Source data -
┌──

(* ===== verification/Settings.v ===== *)
(** * From custom resources to RabbitMQ settings (package internal)

    The generators of internal/*.go.  A generator that reads through a pointer
    that may be nil can panic, so it is a program; the others are functions. *)

From S2P Require Import Prelude.
From S2P Require Import GoStrings.
From S2P Require Import GoErrors.
From S2P Require Import Prog.
From S2P Require Import Api.
From S2P Require Import Values.
From S2P Require Import World.
From Stdlib Require Import Ascii.
Import ProgNotations.
Open Scope go_scope.

Section settings.
Context `{Libs}.

(** The common start of the generators: an empty map, filled from the raw JSON
    when there is one.  [what] is the text of the error. *)
Definition unmarshal_arguments (what : string) (raw : option RawExtension) :
    error + args_map :=
  match raw with
  | None => inr (Some [])
  | Some r =>
      match json_Unmarshal (raw_bytes r) with
      | inl e => inl (ErrText (what +:+ ": " +:+ e))
      | inr m => inr m
      end
  end.

(** ** binding.go *)

Definition GenerateBindingInfo (b : Binding) : error + BindingInfo :=
  match unmarshal_arguments "failed to unmarshall binding arguments"
          (Binding_Arguments (Spec b)) with
  | inl e => inl e
  | inr arguments =>
      inr (mkBindingInfo (Binding_Vhost (Spec b)) (Binding_Source (Spec b))
             (Binding_Destination (Spec b)) (Binding_DestinationType (Spec b))
             (Binding_RoutingKey (Spec b)) arguments "")
  end.

Definition GeneratePropertiesKey (b : Binding) : string :=
  if bool_decide (Binding_RoutingKey (Spec b) = "") then "~"
  else match Binding_Arguments (Spec b) with
       | None => ReplaceAll (Binding_RoutingKey (Spec b)) "~"%char "%7E"
       | Some _ => ""
       end.

(** ** exchange_settings.go *)

Definition GenerateExchangeSettings (e : Exchange) : error + ExchangeSettings :=
  match unmarshal_arguments "failed to unmarshall exchange arguments"
          (Exchange_Arguments (Spec e)) with
  | inl err => inl err
  | inr arguments =>
      inr (mkExchangeSettings (Exchange_Type (Spec e)) (Exchange_Durable (Spec e))
             (Exchange_AutoDelete (Spec e)) arguments)
  end.

(** ** queue_settings.go *)

Definition GenerateQueueSettings (q : Queue) : error + QueueSettings :=
  match unmarshal_arguments "failed to unmarshall queue arguments"
          (Queue_Arguments (Spec q)) with
  | inl err => inl err
  | inr arguments =>
      inr (mkQueueSettings (Queue_Type (Spec q)) (deref (Queue_Durable (Spec q)) false)
             (Queue_AutoDelete (Spec q)) arguments)
  end.

(** ** queue_delete_options.go: it never returns an error *)

Definition GenerateQueueDeleteOptions (q : Queue) : error + QueueDeleteOptions :=
  let notQuorum := negb (bool_decide (Queue_Type (Spec q) = "quorum")) in
  inr (mkQueueDeleteOptions (notQuorum && Queue_DeleteIfEmpty (Spec q))
         (notQuorum && Queue_DeleteIfUnused (Spec q))).

(** ** policy.go and operatorpolicy.go: [p.Spec.Definition.Raw] reads through
    the pointer [Definition] *)

Definition GeneratePolicy (p : Policy) : go (error + PolicyInfo) :=
  match Policy_Definition (Spec p) with
  | None => Panic "nil pointer dereference"
  | Some d =>
      match json_Unmarshal (raw_bytes d) with
      | inl e => Ret (inl (ErrText ("failed to unmarshall policy definition: " +:+ e)))
      | inr definition =>
          Ret (inr (mkPolicyInfo (Policy_Vhost (Spec p)) (Policy_Pattern (Spec p))
                      (Policy_ApplyTo (Spec p)) (Policy_Name (Spec p))
                      (Policy_Priority (Spec p)) definition))
      end
  end.

Definition GenerateOperatorPolicy (p : OperatorPolicy) : go (error + PolicyInfo) :=
  match OperatorPolicy_Definition (Spec p) with
  | None => Panic "nil pointer dereference"
  | Some d =>
      match json_Unmarshal (raw_bytes d) with
      | inl e => Ret (inl (ErrText ("failed to unmarshall policy definition: " +:+ e)))
      | inr definition =>
          Ret (inr (mkPolicyInfo (OperatorPolicy_Vhost (Spec p)) (OperatorPolicy_Pattern (Spec p))
                      (OperatorPolicy_ApplyTo (Spec p)) (OperatorPolicy_Name (Spec p))
                      (OperatorPolicy_Priority (Spec p)) definition))
      end
  end.

(** ** permissions.go, topic_permissions.go *)

Definition GeneratePermissions (p : Permission) : Permissions :=
  let ps := Permission_Permissions (Spec p) in
  mkPermissions (VhostPermissions_Configure ps) (VhostPermissions_Write ps)
    (VhostPermissions_Read ps).

Definition GenerateTopicPermissions (p : TopicPermission) : TopicPermissions :=
  let ps := TopicPermission_Permissions (Spec p) in
  mkTopicPermissions (TopicPermissionConfig_Exchange ps) (TopicPermissionConfig_Read ps)
    (TopicPermissionConfig_Write ps).

(** ** vhost_settings.go *)

Definition GenerateVhostSettings (v : Vhost) : VhostSettings :=
  mkVhostSettings (Vhost_Tracing (Spec v)) (Vhost_Tags (Spec v))
    (Vhost_DefaultQueueType (Spec v)).

(** A limit is put in the map when it is set. *)
Definition set_limit (key : string) (v : option Z) (m : LimitsValues) : LimitsValues :=
  match v with Some z => <[key := z]> m | None => m end.

Definition GenerateVhostLimits (limits : option VhostLimits) : LimitsValues :=
  match limits with
  | None => ∅
  | Some l =>
      set_limit "max-queues" (VhostLimits_Queues l)
        (set_limit "max-connections" (VhostLimits_Connections l) ∅)
  end.

(** ** user.go *)

Record UserCredentials := mkUserCredentials {
  Creds_Username : string;
  Creds_PasswordHash : option string;
  Creds_Password : string
}.

Definition GenerateUserSettings (credentials : UserCredentials) (tags : list UserTag) :
    go (error + UserSettings) :=
  if bool_decide (Creds_Username credentials = "")
  then Ret (inl (ErrText "username is required in credentials"))
  else
    passwordHash <-
      match Creds_PasswordHash credentials with
      | Some h => Ret (inr h)
      | None =>
          if bool_decide (Creds_Password credentials = "")
          then Ret (inl (ErrText "neither passwordHash nor password is set in credentials"))
          else h <- act (Base64EncodedSaltedPasswordHashSHA512 (Creds_Password credentials));;
               Ret (inr h)
      end;;
    match passwordHash with
    | inl e => Ret (inl e)
    | inr h =>
        Ret (inr (mkUserSettings (Creds_Username credentials) tags h HashingAlgorithmSHA512))
    end.

Definition GenerateUserLimits (limits : option UserLimits) : LimitsValues :=
  match limits with
  | None => ∅
  | Some l =>
      set_limit "max-channels" (UserLimits_Channels l)
        (set_limit "max-connections" (UserLimits_Connections l) ∅)
  end.

(** ** federation_definition.go *)

(** The conversion [int32(x)] of a 64-bit integer keeps the low 32 bits. *)
Definition int32_of (z : Z) : Z := ((z + 2 ^ 31) mod 2 ^ 32 - 2 ^ 31)%Z.

Definition GenerateFederationDefinition (f : Federation) (uri : string) :
    FederationDefinition :=
  let reconnectDelay := match Federation_ReconnectDelay (Spec f) with
                        | Some d => d
                        | None => 1%Z
                        end in
  mkFederationDefinition (Split uri ","%char) (Federation_Expires (Spec f))
    (int32_of (Federation_MessageTTL (Spec f))) (Federation_MaxHops (Spec f))
    (Federation_PrefetchCount (Spec f)) reconnectDelay (Federation_AckMode (Spec f))
    (Federation_TrustUserId (Spec f)) (Federation_Exchange (Spec f))
    (Federation_Queue (Spec f)) (Federation_QueueType (Spec f))
    (Federation_ResourceCleanupMode (Spec f)).

(** ** shovel_definition.go *)

Definition GenerateShovelDefinition (s : Shovel) (srcUri destUri : string) :
    error + ShovelDefinition :=
  match unmarshal_arguments "failed to unmarshall source consumer args"
          (Shovel_SourceConsumerArgs (Spec s)) with
  | inl e => inl e
  | inr srcConArgs =>
  match unmarshal_arguments "failed to unmarshall destination application properties"
          (Shovel_DestinationApplicationProperties (Spec s)) with
  | inl e => inl e
  | inr appProperties =>
  match unmarshal_arguments "failed to unmarshall destination properties"
          (Shovel_DestinationProperties (Spec s)) with
  | inl e => inl e
  | inr destProperties =>
  match unmarshal_arguments "failed to unmarshall destination publish properties"
          (Shovel_DestinationPublishProperties (Spec s)) with
  | inl e => inl e
  | inr destPubProperties =>
  match unmarshal_arguments "failed to unmarshall destination message annotations"
          (Shovel_DestinationMessageAnnotations (Spec s)) with
  | inl e => inl e
  | inr destMsgAnnotations =>
  match unmarshal_arguments "failed to unmarshall source queue args"
          (Shovel_SourceQueueArgs (Spec s)) with
  | inl e => inl e
  | inr srcQueueArgs =>
  match unmarshal_arguments "failed to unmarshall destination queue args"
          (Shovel_DestinationQueueArgs (Spec s)) with
  | inl e => inl e
  | inr destQueueArgs =>
      inr {| SourceURI := Split srcUri ","%char;
             DestinationURI := Split destUri ","%char;
             AckMode := Shovel_AckMode (Spec s);
             AddForwardHeaders := Shovel_AddForwardHeaders (Spec s);
             DeleteAfter := Shovel_DeleteAfter (Spec s);
             DestinationAddForwardHeaders := Shovel_DestinationAddForwardHeaders (Spec s);
             DestinationAddTimestampHeader := Shovel_DestinationAddTimestampHeader (Spec s);
             DestinationAddress := Shovel_DestinationAddress (Spec s);
             DestinationApplicationProperties := appProperties;
             DestinationExchange := Shovel_DestinationExchange (Spec s);
             DestinationExchangeKey := Shovel_DestinationExchangeKey (Spec s);
             DestinationProperties := destProperties;
             DestinationProtocol := Shovel_DestinationProtocol (Spec s);
             DestinationPublishProperties := destPubProperties;
             DestinationQueue := Shovel_DestinationQueue (Spec s);
             DestinationQueueArgs := destQueueArgs;
             DestinationMessageAnnotations := destMsgAnnotations;
             PrefetchCount := Shovel_PrefetchCount (Spec s);
             ReconnectDelay := Shovel_ReconnectDelay (Spec s);
             SourceAddress := Shovel_SourceAddress (Spec s);
             SourceDeleteAfter := Shovel_SourceDeleteAfter (Spec s);
             SourceExchange := Shovel_SourceExchange (Spec s);
             SourceExchangeKey := Shovel_SourceExchangeKey (Spec s);
             SourcePrefetchCount := Shovel_SourcePrefetchCount (Spec s);
             SourceProtocol := Shovel_SourceProtocol (Spec s);
             SourceQueue := Shovel_SourceQueue (Spec s);
             SourceQueueArgs := srcQueueArgs;
             SourceConsumerArgs := srcConArgs |}
  end end end end end end end.

(** ** schema_replication.go *)

Definition GenerateSchemaReplicationParameters (secret : Secret) (endpoints : string) :
    error + UpstreamEndpoints :=
  let name := Name (Secret_ObjectMeta secret) in
  match Data secret !! "username" with
  | None => inl (ErrText ("could not find username in secret " +:+ name))
  | Some username =>
  match Data secret !! "password" with
  | None => inl (ErrText ("could not find password in secret " +:+ name))
  | Some password =>
      let ep :=
        if bool_decide (endpoints = "") then
          match Data secret !! "endpoints" with
          | None => inl (ErrText ("could not find endpoints in secret " +:+ name +:+
                                  " or from spec.endpoints"))
          | Some e => inr e
          end
        else inr endpoints in
      match ep with
      | inl e => inl e
      | inr ep => inr (mkUpstreamEndpoints username password (Split ep ","%char))
      end
  end end.
End settings.

(** ** Facts about the generators *)

Lemma int32_of_id z : (- 2 ^ 31 <= z < 2 ^ 31)%Z -> int32_of z = z.
Proof. intros Hz. unfold int32_of. rewrite Z.mod_small; lia. Qed.

Lemma int32_of_range z : (- 2 ^ 31 <= int32_of z < 2 ^ 31)%Z.
Proof. unfold int32_of. pose proof (Z.mod_pos_bound (z + 2 ^ 31) (2 ^ 32)). lia. Qed.

Lemma int32_of_congr z : ((int32_of z - z) mod 2 ^ 32 = 0)%Z.
Proof.
  unfold int32_of. rewrite (Z.mod_eq (z + 2 ^ 31)) by lia.
  replace (z + 2 ^ 31 - 2 ^ 32 * ((z + 2 ^ 31) / 2 ^ 32) - 2 ^ 31 - z)%Z
    with ((- ((z + 2 ^ 31) / 2 ^ 32)) * 2 ^ 32)%Z by lia.
  apply Z.mod_mul. lia.
Qed.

└──

Exercise objective - Using the listing above, copy exactly the line that contains "(Exchange_Arguments (Spec e)) with", the line that contains "(Policy_ApplyTo (Spec p))", and each line that falls between them.

Solved exercise -
          (Exchange_Arguments (Spec e)) with
  | inl err => inl err
  | inr arguments =>
      inr (mkExchangeSettings (Exchange_Type (Spec e)) (Exchange_Durable (Spec e))
             (Exchange_AutoDelete (Spec e)) arguments)
  end.

(** ** queue_settings.go *)

Definition GenerateQueueSettings (q : Queue) : error + QueueSettings :=
  match unmarshal_arguments "failed to unmarshall queue arguments"
          (Queue_Arguments (Spec q)) with
  | inl err => inl err
  | inr arguments =>
      inr (mkQueueSettings (Queue_Type (Spec q)) (deref (Queue_Durable (Spec q)) false)
             (Queue_AutoDelete (Spec q)) arguments)
  end.

(** ** queue_delete_options.go: it never returns an error *)

Definition GenerateQueueDeleteOptions (q : Queue) : error + QueueDeleteOptions :=
  let notQuorum := negb (bool_decide (Queue_Type (Spec q) = "quorum")) in
  inr (mkQueueDeleteOptions (notQuorum && Queue_DeleteIfEmpty (Spec q))
         (notQuorum && Queue_DeleteIfUnused (Spec q))).

(** ** policy.go and operatorpolicy.go: [p.Spec.Definition.Raw] reads through
    the pointer [Definition] *)

Definition GeneratePolicy (p : Policy) : go (error + PolicyInfo) :=
  match Policy_Definition (Spec p) with
  | None => Panic "nil pointer dereference"
  | Some d =>
      match json_Unmarshal (raw_bytes d) with
      | inl e => Ret (inl (ErrText ("failed to unmarshall policy definition: " +:+ e)))
      | inr definition =>
          Ret (inr (mkPolicyInfo (Policy_Vhost (Spec p)) (Policy_Pattern (Spec p))
                      (Policy_ApplyTo (Spec p)) (Policy_Name (Spec p))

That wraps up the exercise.